Wednesday, June 28, 2006

Pirandello

"Each one must arrange his mask as best he can -- his outer mask. For inside of it there is then the inner mask, which often fails to square with the outer. And nothing is true!" -- Luigi Pirandello.

Playwright Luigi Pirandello was born on this date in 1867 in Agrigento, Sicily.

A teacher at a girl's school, Pirandello experimented with verse and narrative prose (especially the latter, under the tutelage of Luigi Capuana) and criticized the drama as a second-rate art form -- perhaps in part due to some bad experiences in attempting to bring certain of his early works to the stage. His career path as a playwright, however, was sealed when in 1916 an old friend was cleaning Pirandello's apartment, found one of his old plays and sent it to the director of a Sicilian theatrical company. Once enticed, Pirandello unleashed an avalanche of new plays.
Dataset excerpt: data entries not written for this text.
(** * scripts/deadcode.py: the dead-code detector for Go projects

    A shallow embedding of [scripts/deadcode.py] and the properties of its
    pipeline: tree walker ([find_files]), file reader ([read_file]),
    definition extractor ([find_function_definitions]), reference scanner
    ([count_references]), classifier and report renderer ([process]).

    Conventions of the model.
    - Text is [string]; the character classes are Python's on the ASCII
      range, and a character outside that range belongs to no class.
    - A dict is a [gmap]; [defaultdict] lookups are written with the default.
    - The two output streams are lists of printed strings, one element per
      call of [print]. *)

From Stdlib Require Import Ascii String.
From stdpp Require Import base strings list gmap sorting pretty.

(** ** Characters and strings as Python sees them *)

Module Py.

Definition code (c : ascii) : N := N_of_ascii c.

Definition between (lo hi : N) (c : ascii) : bool :=
  ((lo <=? code c) && (code c <=? hi))%N.

(** [str.isspace] on one ASCII character, also the class [\s]:
    TAB LF VT FF CR, FS GS RS US and the space. *)
Definition is_space (c : ascii) : bool :=
  between 9 13 c || between 28 32 c.

Definition is_upper (c : ascii) : bool := between 65 90 c.
Definition is_lower (c : ascii) : bool := between 97 122 c.
Definition is_digit (c : ascii) : bool := between 48 57 c.

(** The class [\w]: letters, digits and the underscore. *)
Definition is_word (c : ascii) : bool :=
  is_upper c || is_lower c || is_digit c || (code c =? 95)%N.

(** [s.startswith(p)] *)
Definition startswith (s p : string) : bool := String.prefix p s.

(** [s.lstrip()], [s.rstrip()] and [s.strip()] *)
Fixpoint lstrip (s : string) : string :=
  match s with
  | String c s' => if is_space c then lstrip s' else s
  | EmptyString => EmptyString
  end.

Fixpoint rstrip (s : string) : string :=
  match s with
  | String c s' =>
      match rstrip s' with
      | EmptyString => if is_space c then EmptyString else String c EmptyString
      | r => String c r
      end
  | EmptyString => EmptyString
  end.

Definition strip (s : string) : string := rstrip (lstrip s).

(** [s[:n]] *)
Definition take (n : nat) (s : string) : string := String.substring 0 n s.

(** [s * n] *)
Fixpoint times (s : string) (n : nat) : string :=
  match n with
  | O => EmptyString
  | S n' => s +:+ times s n'
  end.

(** [sep.join(l)] *)
Fixpoint join (sep : string) (l : list string) : string :=
  match l with
  | [] => EmptyString
  | [x] => x
  | x :: l' => x +:+ sep +:+ join sep l'
  end.

(** The format [{n:<w}]: decimal, padded with spaces on the right. *)
Definition ljust (w : nat) (s : string) : string :=
  s +:+ times " " (w - String.length s).

End Py.

(** ** Regular expressions

    The fragment of [re] that the two patterns of the script use, with the
    backtracking semantics of the [re] module: alternatives are tried in
    order, a repetition is greedy and gives characters back one at a time.
    A matcher walks the subject left to right; it knows the character before
    the current position (for [^] and [\b]) and hands what it consumed to its
    continuation. *)

Module Re.

Inductive regex : Type :=
| Bol                                      (* ^ *)
| WordB                                    (* \b *)
| Lit (c : ascii)                          (* one literal character *)
| Rep (cls : ascii → bool) (least : nat)   (* cls* and cls+, greedy *)
| Cat (r1 r2 : regex)                      (* r1 r2 *)
| Opt (r : regex)                          (* (?:r)? , greedy *)
| Grp (r : regex).                         (* (r), group 1 *)

(** The literal text [s]. *)
Fixpoint Str (s : string) (r : regex) : regex :=
  match s with
  | String c s' => Cat (Lit c) (Str s' r)
  | EmptyString => r
  end.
His masterpiece, Six Characters in Search of an Author, premiered in Rome in 1921 -- and after the first performance, a near riot broke out on the stage as actors, critics and members of the audience fought about what they had just experienced. The play ended up being one of the most influential stage works of the 20th century, containing a heavy dose of theatrical self-consciousness, a play within a play and sudden shifts of mood from the comic to the tragic and from the naturalistic to the grotesque, with stock dramatic effects heaped one upon the next with the result that they finally destroy contemporary theatrical conventions altogether.

Underlying his works was a feeling of isolation associated with the impossibility of communication in an absurdly organized world, and a proposed antidote for such impossibility, namely the wearing of another, perhaps more convenient personality. He joined the Italian fascists in 1924 -- perhaps forgiveable only to the extent one understands Pirandello's deep-seated fear of chaos and his own willingness to wear a convenient mask -- and was rewarded by Mussolini for a time with a state-funded theater company.

Pirandello won the Nobel Prize for Literature in 1934 (although some say the fascist-hating Italian writer Benedetto Croce would have been the winner that year were it not for the political intrigues of Mussolini's ambassador in Sweden).

Pirandello died on December 10, 1936.